### Saved entries
-- -- --
(** C7, as amended.  EC2: [Remove] always returns; it terminates the
    instance and then, whatever that gave and only when the driver created
    the key pair, deletes the key pair; it returns [nil] when neither failed
    and otherwise the aggregate of the failures, in that order; it asks for
    nothing else, so there is no volume step.  Google: [Remove] deletes the
    instance and then the disk, has no key-pair step and no aggregate; a
    failure of the instance deletion other than not-found is returned at
    once, in the state that deletion left, so the disk is not attempted;
    otherwise the disk is deleted and its failure is returned unless it is
    not-found. *)
Theorem Remove_teardown :
  (forall st : E_St,
     exists e1 st1 e2 st2,
       AmazonEC2.terminate ec2 st = (Ret e1, st1) /\
       (if AmazonEC2.ExistingKey (drv st) then e2 = None /\ st2 = st1
        else AmazonEC2.deleteKeyPair ec2 st1 = (Ret e2, st2)) /\
       E_Remove st =
         (Ret (match option_list e1 ++ option_list e2 with
               | [] => None
               | errs => Some (mkMultiError errs)
               end), st2)) /\
  only_calls (fun c => (exists i, c = AmazonEC2.TerminateInstances i) \/
                       (exists k, c = AmazonEC2.DeleteKeyPair k)) E_Remove /\
  (forall fuel (st st1 st2 : G_St) c e1,
     Google.newComputeUtil FindStringSubmatch gce (drv st) st
       = (Ret (Some c, None), st1) ->
     Google.deleteInstance Sprint gce fuel c st1 = (Ret e1, st2) ->
     (forall e, e1 = Some e -> Google.isNotFound e = false ->
        G_Remove fuel st = (Ret (Some e), st2)) /\
     (forall st2',
        (e1 = None /\ st2' = st2) \/
        (exists e, e1 = Some e /\ Google.isNotFound e = true /\
           st2' = warned "Remote instance does not exist, proceeding with removing local reference"
                         [] st2) ->
        forall e2 st3,
          G_deleteDisk fuel c st2' = (Ret e2, st3) ->
          (e2 = None -> G_Remove fuel st = (Ret None, st3)) /\
          (forall e, e2 = Some e -> Google.isNotFound e = true ->
             G_Remove fuel st =
               (Ret None, warned "Remote disk does not exist, proceeding" [] st3)) /\
          (forall e, e2 = Some e -> Google.isNotFound e = false ->
             G_Remove fuel st = (Ret (Some e), st3)))).
Proof.
  split; [|split].
  - apply EC2Facts.EC2_Remove_aggregates.
  - apply EC2Facts.EC2_Remove_calls.
  - intros fuel st st1 st2 c e1.
    apply GoogleFacts.Google_Remove_steps.
Qed.
(** * Financial review analytics core: a shallow embedding

  This development embeds the analytics core of the [fin_review] package
  (normalizer, aging, anomaly detection, KPIs and growth metrics,
  financial ratios and the going-concern assessment) and states its
  properties.

  Conventions of the embedding:
  - floating-point amounts, thresholds and scores are exact rationals ([Q]);
    equalities between them are stated with [==];
  - calendar dates are day ordinals ([Z]); a missing date (pandas [NaT]) or
    a missing number ([NaN]) in a column is [None];
  - a pandas table is a list of rows together with the names of the columns
    it currently has; the structlog calls are an explicit list of log
    entries;
  - Python dictionaries keyed by strings are [gmap string _]; strings are
    ordered as Python orders them, by code point ([String.compare]);
  - the frames produced by a pandas [groupby(...).sum()] ([aggregated],
    [monthly], [monthly_kpis]) are taken as they come out of the grouping. *)

From Stdlib Require Import QArith Qabs Lqa ZArith Lia List Bool.
From Stdlib Require Import Strings.String Strings.Ascii.
From Stdlib Require Import Structures.OrderedTypeEx Sorting.Permutation Sorting.Sorted.
From Stdlib Require Import Reals Qreals.
From Stdlib Require Lra.
From stdpp Require Import base option list gmap strings.

Local Open Scope Q_scope.

(** ** Shared helpers: sums, means, stable sorting *)

Definition Qsum (l : list Q) : Q := fold_left Qplus l 0.

(** [np.mean] / [Series.mean] of a non-empty list of finite numbers. *)
Definition Qmean (l : list Q) : Q := Qsum l / inject_Z (Z.of_nat (length l)).

(** [a < b] on rationals, as a boolean. *)
Definition Qlt_bool (a b : Q) : bool := negb (Qle_bool b a).

Section StableSort.
Context {A : Type}.
Variable leb : A -> A -> bool.

(** Insertion keeps [x] in front of every element it is not strictly
    greater than, so elements with equal keys keep their input order, as
    Python's [sorted] and [list.sort] do. *)
Fixpoint sort_insert (x : A) (l : list A) : list A :=
  match l with
  | [] => [x]
  | y :: ys => if leb x y then x :: y :: ys else y :: sort_insert x ys
  end.

Fixpoint sort_by (l : list A) : list A :=
  match l with
  | [] => []
  | x :: xs => sort_insert x (sort_by xs)
  end.
End StableSort.

(** ** Shared helpers: grouping and outcomes *)

(** [Series.unique()]: the distinct values in order of first appearance. *)
Definition distinct (l : list string) : list string :=
  fold_left (fun acc k => if existsb (String.eqb k) acc then acc else acc ++ [k]) l [].

(** The group keys of a [groupby] on a string column: its distinct
    values, sorted. *)
Definition group_keys (l : list string) : list string :=
  sort_by String.leb (distinct l).

(** [groupby(key)]: every group key with the rows that carry it, the rows
    in their order in the frame. *)
Definition group_by {A} (key : A -> string) (l : list A) : list (string * list A) :=
  map (fun k => (k, List.filter (fun x => String.eqb (key x) k) l))
      (group_keys (map key l)).

(** [sum()] of a numeric column: missing values are skipped. *)
Definition Qsum_skipna (l : list (option Q)) : Q :=
  Qsum (flat_map (fun x => match x with Some q => [q] | None => [] end) l).

(** [needle in haystack] *)
Fixpoint contains (needle haystack : string) : bool :=
  String.prefix needle haystack
  || match haystack with
     | EmptyString => false
     | String _ rest => contains needle rest
     end.

(** What a call that may raise gives back. *)
Inductive Outcome (A : Type) :=
| Returned (a : A)
| Raised (exception message : string).

Arguments Returned {A} a.
Arguments Raised {A} exception message.

(** ** Ratio and going-concern engine ([analytics/ratio_analyzer.py]) *)

Module Ratios.

Inductive Status := Excellent | Good | Warning | Critical.

Inductive Category := Liquidity | Solvency | CashFlow | Profitability | Efficiency.

Inductive OverallStatus := Strong | Adequate | Concerning | OverallCritical.

#[global] Instance Status_eq_dec : EqDecision Status.
Proof. solve_decision. Defined.

#[global] Instance Category_eq_dec : EqDecision Category.
Proof. solve_decision. Defined.

(** The [thresholds] dictionary of a ratio configuration. *)
Record Thresholds := mkThresholds {
  thr_excellent : Q;
  thr_good : Q;
  thr_warning : Q;
  thr_critical : Q
}.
-- -- --
All lines with the word "helpers" must be located in the data and copied.

(** ** Shared helpers: sums, means, stable sorting *)
(** ** Shared helpers: grouping and outcomes *)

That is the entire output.